If you are a cultural observer, however, it is more of a question of how one would go about making the country work for people who have been forced to accept a culture of loss, historically, industrially and in terms of the lose-to-win social housing rules. What Scotland actually needs is a generation of factories, in order to achieve future generations of bankers, engineers and designers to move the country forward. Are we likely to achieve that by ensuring that we are under Tory rule from the over-populated England? Many middle class thinkers in Glasgow apparently think not, going by the referendum results. Despite an engrained class tension, exemplified by a friend of mine from Pollokshaws, who despite a £50,000 a year job as a builder, cannot imagine owning a house ‘because he has no capital like the middle-class c****,’ Glasgow apparently has the confidence that Edinburgh appeared to lack at the time of the referendum. What my friend requires, apparently, is an injection of morale that people like Rowling and McColm cannot find in their hearts to provide in the country they choose to live in. Good luck with that stinking self-hatred you are punting.

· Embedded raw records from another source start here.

Lemma url_encode_ok input :
  url_decode (url_encode input) = Some input ∧ all_chars form_safe (url_encode input) = true.
Proof.
  induction input as [|c input [IH1 IH2]]; cbn [url_encode]; [done|].
  pose proof (u8_of_ascii_range c) as Hc. split.
  - by rewrite url_decode_byte, IH1, ascii_of_u8_of_ascii.
  - rewrite all_chars_app, IH2, andb_true_r.
    by by_all_u8 (λ b, all_chars form_safe (url_encode_byte b)) (u8_of_ascii c).
Qed.

(** Percent-encoding is injective and safe: a form field is decoded back to
    the text that was encoded, and the encoded text contains no separator of a
    form or a request (ampersand, equals sign, space, line end). *)
Theorem url_encode_roundtrip input :
  url_decode (url_encode input) = Some input ∧ all_chars form_safe (url_encode input) = true.
Proof. apply url_encode_ok. Qed.

(** ** Cookies *)

Lemma valid_cookie_pair_ok cookie c :
  valid_cookie_pair cookie = Some c →
  c = cookie ∧ str_len c <= COOKIE_SIZE ∧
  ∃ name value, split_once "="%char c = Some (name, value) ∧ name ≠ EmptyString ∧ value ≠ EmptyString.
Proof.
  unfold valid_cookie_pair. destruct (split_once _ cookie) as [[name value]|] eqn:E; [|done].
  destruct (Z.ltb_spec COOKIE_SIZE (str_len cookie)); [done|].
  destruct name as [|n name]; [done|]. destruct value as [|v value]; [done|]. intros [= <-].
  split; [done|]. split; [done|]. eauto.
Qed.

Lemma span_until_spec p s :
  s = fst (span_until p s) +:+ snd (span_until p s) ∧
  all_chars (λ c, negb (p c)) (fst (span_until p s)) = true.
Proof.
  induction s as [|c s [IH1 IH2]]; simpl; [done|]. destruct (p c) eqn:Hp; simpl; [done|].
  destruct (span_until p s) as [a b]. cbn in *. rewrite Hp, IH2. split; [|done].
  change (String c a +:+ b) with (String c (a +:+ b)). by rewrite <- IH1.
Qed.

Lemma span_until_app p a s :
  all_chars (λ c, negb (p c)) a = true → fst (span_until p (a +:+ s)) = a +:+ fst (span_until p s).
Proof.
  induction a as [|c a IH]; [done|]. cbn [all_chars]. intros [Hc%negb_true_iff Ha]%andb_true_iff.
  change (String c a +:+ s) with (String c (a +:+ s)). cbn [span_until]. rewrite Hc.
  specialize (IH Ha). destruct (span_until p (a +:+ s)) as [x y]. cbn [fst] in *. by rewrite IH.
Qed.

Lemma strip_prefix_app p s : strip_prefix p (p +:+ s) = Some s.
Proof. induction p as [|c p IH]; simpl; [by destruct s|]. by rewrite Ascii.eqb_refl. Qed.

(** The session cookie that is extracted can be sent back safely: it is the
    SVPNCOOKIE pair, at most 4096 bytes long, with a value, and it carries no
    line end or semicolon of the response into the next request. *)
Theorem svpn_cookie_is_safe line c :
  extract_svpn_cookie_from_header line = Some c →
  ∃ value, c = "SVPNCOOKIE=" +:+ value ∧ value ≠ EmptyString ∧ str_len c <= COOKIE_SIZE ∧
    all_chars (λ d, negb (cookie_end d)) c = true.
Proof.
  unfold extract_svpn_cookie_from_header. destruct (split_at_str _ line) as [[a rest]|]; [|done].
  intros (-> & Hl & name & value & Hs & Hn & Hv)%valid_cookie_pair_ok.
  rewrite span_until_app in * by reflexivity.
  pose proof (proj2 (span_until_spec cookie_end rest)) as Hend.
  exists (fst (span_until cookie_end rest)). split; [done|]. split.
  - intros E. rewrite E in Hs. vm_compute in Hs. injection Hs as <- <-. done.
  - split; [done|]. rewrite all_chars_app. apply andb_true_iff. split; [vm_compute; reflexivity|done].
Qed.

Lemma svpn_cookie_is_safe_witness :
  extract_svpn_cookie_from_header "lang=en; SVPNCOOKIE=abc%3d; path=/; secure" = Some "SVPNCOOKIE=abc%3d" ∧
  ∃ value, "SVPNCOOKIE=abc%3d" = "SVPNCOOKIE=" +:+ value ∧ value ≠ EmptyString ∧
    str_len "SVPNCOOKIE=abc%3d" <= COOKIE_SIZE ∧
    all_chars (λ d, negb (cookie_end d)) "SVPNCOOKIE=abc%3d" = true.
Proof.
  assert (extract_svpn_cookie_from_header "lang=en; SVPNCOOKIE=abc%3d; path=/; secure" = Some "SVPNCOOKIE=abc%3d") as H
    by (vm_compute; reflexivity).
  split; [exact H|]. exact (svpn_cookie_is_safe _ _ H).
Defined.
Definition route_action_from_parts (destination mask : str) (gateway : option str) (platform : Platform)
    (interface : str) : result NetworkAction :=
  match platform with
  | Linux =>
      let* prefix := ipv4_mask_to_prefix mask in
      let destination :=
        match prefix with
        | Some prefix => destination +:+ "/" +:+ print_uint prefix
        | None => destination +:+ "/" +:+ mask
        end in
      Ok (RunCommand "ip"
        (["route"; "add"; destination] ++ match gateway with Some g => ["via"; g] | None => [] end
         ++ ["dev"; interface]))
  | MacOs =>
      Ok (RunCommand "/sbin/route"
        (["add"; "-net"; destination; "-netmask"; mask]
         ++ match gateway with Some g => [g] | None => ["-interface"; interface] end))
  end.

Definition route_action (route : Ipv4Route) (platform : Platform) (interface : str)
    : result (option NetworkAction) :=
  match route_gateway route with
  | None => Ok None
  | Some gateway =>
      let* action :=
        route_action_from_parts (destination route) (mask route) (Some gateway) platform interface in
      Ok (Some action)
  end.

Fixpoint route_actions (l : list Ipv4Route) (platform : Platform) (interface : str)
    : result (list NetworkAction) :=
  match l with
  | [] => Ok []
  | route :: l =>
      let* action := route_action route platform interface in
      let* rest := route_actions l platform interface in
      Ok (match action with Some action => action :: rest | None => rest end)
  end.

Definition plan_routes (split_routes : list Ipv4Route) (half_internet_routes : bool)
    (_gateway : option str) (platform : Platform) (interface : str) : result (list NetworkAction) :=
  match split_routes with
  | _ :: _ => route_actions split_routes platform interface
  | [] =>
      if half_internet_routes then
        let* low := route_action_from_parts "0.0.0.0" "128.0.0.0" None platform interface in
        let* high := route_action_from_parts "128.0.0.0" "128.0.0.0" None platform interface in
        Ok [low; high]
      else Ok [ReplaceDefaultRoute platform interface]
  end.

Definition plan_network_actions (config : Config) (vpn_config : VpnConfigXml) (platform : Platform)
    (interface : str) (tunnel_endpoint : option Ipv4Addr) : result NetworkPlan :=
  let* route_actions :=
    if set_routes config then
      let endpoint_actions :=
        match tunnel_endpoint with
        | Some endpoint =>
            [DropWrongTunnelRoute platform endpoint interface; ProtectTunnelRoute platform endpoint]
        | None => []
        end in
      let* routes :=
        plan_routes (split_routes vpn_config) (half_internet_routes config) (gateway vpn_config)
          platform interface in
      Ok (endpoint_actions ++ routes)
    else Ok [] in
  let dns_actions :=
    if set_dns config
       && (match dns_servers vpn_config with [] => false | _ => true end
           || match dns_suffix vpn_config with Some _ => true | None => false end)
    then [ConfigureDns platform interface (dns_servers vpn_config) (dns_suffix vpn_config)]
    else [] in
  Ok {| actions := route_actions ++ dns_actions |}.

(** A plan is always made, unless a mask makes its parser overflow. *)
Lemma bind_ends {A B} (c : result A) (f : A → result B) :
  c ≠ Diverge → (∀ x, f x ≠ Diverge) → bind c f ≠ Diverge.
Proof. destruct c; cbn; auto. Qed.

Lemma mask_bits_ends octet bits prefix saw_zero : RouteTable.mask_bits octet bits prefix saw_zero ≠ Diverge.
Proof.
  revert prefix saw_zero. induction bits as [|b bits IH]; intros prefix saw_zero; cbn [RouteTable.mask_bits]; [done|].
  destruct (negb _); [|apply IH]. destruct saw_zero; [done|]. apply bind_ends; [|intros p; apply IH].
  unfold RouteTable.u8_succ. by case_match.
Qed.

Meanwhile, the English media would have the snarling chavs believe that the Scots are whinging cowards, milking the teat of English supremacy whilst complaining about their lot. They have been trained to think this by enthusiastic misinformation, and they are very good at hating whomever they are told to hate. Hating is apparently much easier than thinking, or hoping, or building anything new. It requires no energy at all.
What the #SNPbad crew do not understand is that the SNP are a conduit. They are not just one party. Many of us in the party detest the couthier elements, but it does not mean that we will cease to support the SNP for as long as it takes to rebuild our country and create a new basis for healthy discussion. No, we do not sit over a brazier discussing the good old days of scraping a living off the croft, people working in mines or tales of shipbuilding. Yes, we are aware that there will be decades of hard work, just to persuade people that it is OK to think, OK not to hate, Ok not to rely on past wounds for guidance. What we all have in common is this dream of self determination, unchained to the desires of public schoolboys lining their pockets with backhanders, defence spending and welfare pensions which relentlessly punish people who are without hope due to a lack of strategy from the top.
My view comes from one of the most stratified cities in the country. Nevertheless, unlike the impoverished No voters, we managed to agree on one thing – Scotland needs to be Scottish in order to progress.